Ein Leben in Eimsbüttel

Elfie Buth ist Eimsbüttel. Seit 86 Jahren. Nie hat sie woanders gelebt. Jetzt hat sie ein Buch veröffentlicht. „Was ich euch erzählen will. Meine Kindheit und Jugend im Hamburger Arbeiterviertel Eimsbüttel“.

Von Alicia Anker

„Willi, sie kommen!“ Mai 1933. Luruper Weg. Elfie hat Keuchhusten. Sie hört den einen Satz ihrer Mutter, dann wird ihr Vater, KPD-Mitglied, verhaftet und mitgenommen.

Es sind Erinnerungen wie diese, die Journalist Martin Kempe für Elfie Buth zu Papier gebracht hat. Der Ort ist immer derselbe: Eimsbüttel. Die Zeit ist die des Nationalsozialismus und der Nachkriegsjahre.

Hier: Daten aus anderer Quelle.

Lemma artifacts_cases sha256 serde_escape engine b f report method params opcode :
  let a := artifacts sha256 serde_escape engine b f report method params opcode in
  ma_params_hash a = hostcall_params_hash sha256 serde_escape method params ∧
  ma_args_shape_hash a = hostcall_params_shape_hash sha256 serde_escape method params ∧
  (mt_path (ma_telemetry a) = HOSTCALL_MARSHALLING_PATH_FAST_OPCODE ↔
   engine = true ∧ is_Some (fast_candidate sha256 serde_escape method params opcode).1).
Proof.
  cbv zeta. unfold artifacts. pose proof (fast_candidate_Some sha256 serde_escape method params opcode) as Hf.
  assert (∀ o : option CommonHostcallOpcode,
    match o with Some _ => HOSTCALL_MARSHALLING_PATH_CANONICAL_FALLBACK | None => HOSTCALL_MARSHALLING_PATH_CANONICAL_GENERIC end
      ≠ HOSTCALL_MARSHALLING_PATH_FAST_OPCODE) as Hp by (intros []; vm_compute; congruence).
  destruct (fast_candidate sha256 serde_escape method params opcode) as [[[h1 h2]|] reason]; simpl in *.
  - destruct (proj1 (Hf (h1, h2)) eq_refl) as [[= -> ->] _]. destruct engine; simpl; [|naive_solver].
    split_and!; by eauto.
  - destruct engine; simpl; (split_and!; [done|done|]); split; [by intros ?%Hp|by intros [_ []]|by intros ?%Hp|by intros [? _]].
Qed.

(** ** Claims on hashing *)

(** What is hashed is the canonical text.  The bytes fed to SHA-256 for a
    value that nests at most 128 deep are the UTF-8 encoding of the canonical
    JSON text, members sorted by key; and two well-formed values that differ
    only in the order of members, at any depth, are fed the same bytes, for
    the value and for its shape. *)
Theorem canonical_bytes_are_the_text serde_escape v w :
  ((json_height v ≤ 128)%nat →
     hash_canonical_json serde_escape v = utf8_encode (write_canonical_json serde_escape v)) ∧
  (json_wf v → json_wf w → json_equiv v w →
     hash_canonical_json serde_escape v = hash_canonical_json serde_escape w ∧
     hash_canonical_shape serde_escape v = hash_canonical_shape serde_escape w).
Proof.
  split; [intros; by apply hash_is_written|]. intros Hv Hw He. unfold hash_canonical_json, hash_canonical_shape.
  split; by apply hash_depth_equiv.
Qed.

Die Ereignisse und Erlebnisse sind Elfies ganz persönliche Kindheits- und Jugenderinnerungen. Und sie sind Alltagsgeschichte. Das Buch erzählt vom spärlichen Leben in einem  Arbeiterstadtteil, von den Anstrengungen ihrer zeitweise alleinerziehenden Mutter und vom Großwerden in Kriegszeiten und schafft so eine Ahnung vom damaligen Leben der Menschen in Eimsbüttel.

Murmel-Spiele und Schneehöhlen

„Wandsbek, Rahlstedt, das war für uns ja halbes Ausland.“ Mai 2013. Sillemstraße. „Da waren wir mit unseren Eltern nie. Das war viel zu weit weg und die Straßenbahn war auch zu teuer.“ Elfie Buth und Martin Kempe stellen ihr Buch in der Galerie Morgenland vor. Die 86-Jährige wirkt sehr präsent und erfreut über so viel Interesse an ihren Erinnerungen. Die kleine Galerie platzt aus allen Nähten. Elfie spricht auch an diesem Abend viel von früher.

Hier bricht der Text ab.